D’où le risque d’un certain nombre de quiproquos qui parfois favorisent l’astrologue en ce que son client comprend autre chose que ce qu’il a voulu dire, ce qui est parfois nettement préférable et parfois empêchent son client de suivre pleinement son discours..

         La question du « langage » astrologique repose, selon nous, sur une certaine ambiguité entretenue plus ou moins consciemment : nous avons dit que tout langage est à un certain stade porteur d’un savoir, du fait des rapprochements qu’il instaure entre des signifiés que l’on pourrait considérer comme sans lien particulier.
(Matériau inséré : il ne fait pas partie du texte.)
Definition py_int_str (s : string) : result Z :=
  let l := list_ascii_of_string s in
  if existsb (fun c => Nat.ltb 127 (nat_of_ascii c)) l then Err Unmodelled else
  let t := rev (lstrip_chars (rev (lstrip_chars l))) in
  let r := match map byte_of_ascii t with
           | Byte.x2d :: u => option_map Z.opp (parse_unsigned u)
           | Byte.x2b :: u => parse_unsigned u
           | u => parse_unsigned u
           end in
  match r with Some z => Ok z | None => Err ValueError end.

(** a loop appending [f x] for each [x], stopping at the first exception *)
Fixpoint map_result {A B} (f : A -> result B) (l : list A) : result (list B) :=
  match l with
  | [] => Ok []
  | x :: r => let* y := f x in let* ys := map_result f r in Ok (y :: ys)
  end.

(** ** The reader *)

Section Reader.

Variable home : string.   (* [os.path.expanduser("~")] *)
(** [str] of a Python float, as in [Table_rows] *)
Variable float_str : Z -> string.
(** astropy's [vstack], as [entire_db] calls it: [vstack(ast_database,
    com_database)], the comet table passed in the position of [join_type];
    its outcome is not modelled *)
Variable vstack : table -> table -> result table.

Definition SBPY_LOCAL_PATH : string := os_path_join home ".sbpy".
Definition DBS_LOCAL_PATH : string :=
  os_path_join (os_path_join SBPY_LOCAL_PATH "dastcom5") "dat".
Definition AST_DB_PATH : string := os_path_join DBS_LOCAL_PATH "dast5_le.dat".
Definition COM_DB_PATH : string := os_path_join DBS_LOCAL_PATH "dcom5_le.dat".

Definition asteroid_db (fs : fsys) : result ndarray :=
  read_from fs AST_DB_PATH 835 AST_DTYPE None.

Definition comet_db (fs : fsys) : result ndarray :=
  read_from fs COM_DB_PATH 976 COM_DTYPE None.

Definition read_headers (fs : fsys) : result (ndarray * ndarray) :=
  let ast_path := os_path_join DBS_LOCAL_PATH "dast5_le.dat" in
  let* ast_header := read_from fs ast_path 0 ast_hdr_dtype (Some 1%nat) in
  let com_path := os_path_join DBS_LOCAL_PATH "dcom5_le.dat" in
  let* com_header := read_from fs com_path 0 com_hdr_dtype (Some 1%nat) in
  Ok (ast_header, com_header).

Definition read_record (fs : fsys) (record : Z) : result ndarray :=
  let* headers := read_headers fs in
  let '(ast_header, com_header) := headers in
  let ast_path := os_path_join DBS_LOCAL_PATH "dast5_le.dat" in
  let com_path := os_path_join DBS_LOCAL_PATH "dcom5_le.dat" in
  let* endpt2 := bind (hdr_field ast_header "ENDPT2") py_int in
  if record <=? endpt2 then
    let* endpt1 := bind (hdr_field ast_header "ENDPT1") py_int in
    let* phis_rec :=
      if record <=? endpt1 then
        let* ibias0 := bind (hdr_field ast_header "IBIAS0") py_as_int in
        Ok (835 * (record - ibias0 - 1))
      else
        let* ibias1 := bind (hdr_field ast_header "IBIAS1") py_as_int in
        Ok (835 * (record - ibias1 - 1)) in
    read_from fs ast_path phis_rec AST_DTYPE (Some 1%nat)
  else
    let* ibias2 := bind (hdr_field com_header "IBIAS2") py_as_int in
    let phis_rec := 976 * (record - ibias2 - 1) in
    read_from fs com_path phis_rec COM_DTYPE (Some 1%nat).

(** [body_data[name].item()] *)
Definition field_value (body_data : ndarray) (name : string) : result fval :=
  let* f := getfield body_data name in item f.

Definition orbit_from_record (fs : fsys) (record : Z) : result table :=
  let* body_data := read_record fs record in
  let* a := field_value body_data "A" in
  let* ecc := field_value body_data "EC" in
  let* inc := field_value body_data "IN" in
  let* raan := field_value body_data "OM" in
  let* argp := field_value body_data "W" in
  let* m := field_value body_data "MA" in
  let* epoch := bind (field_value body_data "EPOCH") Time_jd in
  let column2 := [CInt record; cell_of a; cell_of ecc; cell_of inc;
                  cell_of raan; cell_of argp; cell_of m; epoch] in
  let column1 := map CStr ["record"; "a"; "ecc"; "inc"; "raan"; "argp"; "m"; "EPOCH"] in
  let data := Table_rows float_str [column1; column2] in
  Ok data.

(** numpy's multi-field index [a[names]]: a name given twice is a
    [ValueError]; the model only meets names of the dtype *)
Fixpoint has_dup (l : list string) : bool :=
  match l with
  | [] => false
  | x :: r => existsb (String.eqb x) r || has_dup r
  end.

Definition slot_of (dt : dtype) (n : string) : list (string * nat * ftype) :=
  match field_slot dt n O with
  | Some (off, t) => [(n, off, t)]
  | None => []
  end.

Definition select_fields (a : ndarray) (names : list string) : result ndarray :=
  if has_dup names then Err ValueError else
  let slots := flat_map (slot_of (arr_dtype a)) names in
  if negb (List.length slots =? List.length names)%nat then Err Unmodelled else
  Ok {| arr_dtype := map (fun '(n, _, t) => (n, t)) slots;
        arr_items := map (fun it => flat_map (fun '(_, off, t) => firstn (width t) (skipn off it))
                                             slots) (arr_items a) |}.

Definition entire_db (fs : fsys) : result table :=
  let* ast_database := asteroid_db fs in
  let* com_database := comet_db fs in
  let* ast_sel := select_fields ast_database (entire_db_fields (arr_dtype ast_database)) in
  let ast_table := Table_of_array ast_sel in
  let* com_sel := select_fields com_database (entire_db_fields (arr_dtype com_database)) in
  let com_table := Table_of_array com_sel in
  vstack ast_table com_table.

(** [string_record_from_name]: the index lines whose case-folded text
    [re.search]es the pattern [\b + name.casefold() + \b] *)
Fixpoint scan_lines (name : string) (ls : list string) : result (list string) :=
  match ls with
  | [] => Ok []
  | line :: r =>
      let* nm := casefold name in
      let* lf := casefold line in
      let* hit := re_search (String.append "\b" (String.append nm "\b")) lf in
      let* rest := scan_lines name r in
      Ok (if hit then line :: rest else rest)
  end.

Definition string_record_from_name (fs : fsys) (name : string) : result (list string) :=
  let idx_path := os_path_join DBS_LOCAL_PATH "dastcom.idx" in
  let* bs := read_file fs idx_path in
  let* lines := text_lines bs in
  scan_lines name lines.

(** [record_from_name]: the record number [int(line[:6].lstrip())] of each
    line [string_record_from_name] returns *)
Definition record_from_name (fs : fsys) (name : string) : result (list Z) :=
  let* lines := string_record_from_name fs name in
  map_result (fun line => py_int_str (str_lstrip (substring 0 6 line))) lines.

End Reader.

(** ** [download_dastcom5]: file-system effects

    A state-and-error monad over the file system: an exception keeps the
    writes done before it. *)

Definition io (A : Type) : Type := fsys -> result A * fsys.

Definition io_ret {A} (a : A) : io A := fun fs => (Ok a, fs).
Definition io_raise {A} (e : pyerr) : io A := fun fs => (Err e, fs).
Definition io_bind {A B} (m : io A) (k : A -> io B) : io B :=
  fun fs => match m fs with
            | (Ok a, fs') => k a fs'
            | (Err e, fs') => (Err e, fs')
            end.

Notation "x <- m ;; k" := (io_bind m (fun x => k))
  (at level 61, m at next level, right associativity).
Notation "m ;;; k" := (io_bind m (fun _ => k))
  (at level 61, right associativity).

Definition under (dir p : string) : bool := String.prefix (String.append dir "/") p.

Definition os_path_isdir (p : string) : io bool :=
  fun fs => (Ok (existsb (String.eqb p) (fs_dirs fs)), fs).

Definition shutil_rmtree (p : string) : io unit :=
  fun fs =>
    if existsb (String.eqb p) (fs_dirs fs) then
      (Ok tt, {| fs_dirs := filter (fun d => negb (String.eqb p d || under p d)) (fs_dirs fs);
                 fs_files := filter (fun f => negb (under p (fst f))) (fs_files fs) |})
    else (Err FileNotFoundError, fs).

(** [os.makedirs(p)]: an existing directory or file at [p] is a
    [FileExistsError]; the intermediate directories it would also create are
    not recorded *)
Definition os_makedirs (p : string) : io unit :=
  fun fs =>
    match is_dir fs p, lookup p (fs_files fs) with
    | false, None => (Ok tt, {| fs_dirs := p :: fs_dirs fs; fs_files := fs_files fs |})
    | _, _ => (Err FileExistsError, fs)
    end.

(** [open(p, "wb")] and writing [bs]: a directory cannot be opened *)
Definition write_file (p : string) (bs : list Byte.byte) : io unit :=
  fun fs =>
    if is_dir fs p then (Err IsADirectoryError, fs)
    else (Ok tt, {| fs_dirs := fs_dirs fs;
                    fs_files := (p, bs) :: filter (fun f => negb (String.eqb p (fst f)))
                                                  (fs_files fs) |}).

(** [os.remove(p)] (on Linux a directory gives [IsADirectoryError]) *)
Definition os_remove (p : string) : io unit :=
  fun fs =>
    match lookup p (fs_files fs) with
    | Some _ => (Ok tt, {| fs_dirs := fs_dirs fs;
                           fs_files := filter (fun f => negb (String.eqb p (fst f)))
                                              (fs_files fs) |})
    | None => (Err (if is_dir fs p then IsADirectoryError else FileNotFoundError), fs)
    end.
Il ne suffit pas, en effet, de parler de champ sémantique pour traiter du « savoir » véhiculé par une langue quand celui-ci n’est pas sous-tendu par une cohérence lexicale relevant d’affixes. Or, l’astrologie comporte d’une certaine façon un tel agencement permettant d’associer des notions non reliées au sein d’autres langues. Mais un tel langage n’a pas vocation particulière à être divinatoire. La manticisation d’un langage est selon nous abusive en ce qu’elle implique une dimension supra-humaine ou du moins supra-consciente, ce qui, en pratique, en revient, selon nous, à faire appel à des entités appartenant à un ‘ autre monde » et qui s’efforcent par ce biais de nous dominer et de nous aliéner en nous plaçant sous tutelle. En fait, le probléme de l’astrologie n’est pas le « quoi » mais bien le « comment » : il ne s’agit pas tant de savoir si l’astrologue dit vrai ou non mais s’il n’entre pas, du moins quand il œuvre d’une certaine manière, dans une forme de soumission menaçant à terme les conditions de progrés de l’Humanité, en tant que telle. Qu’il existe d’autres forces extra-humaines ne fait guère de doute, quelle que soit le nom qu’on leur affecte, qu’elles disposent d’autres atouts que les nôtres est fort probable, souhaite-t-tomber sous leur empire, that is the question…. L’on pense à ces zombies ou ces vampires (Dracula) qui trompent la mort mais qui sont en marge de notre monde.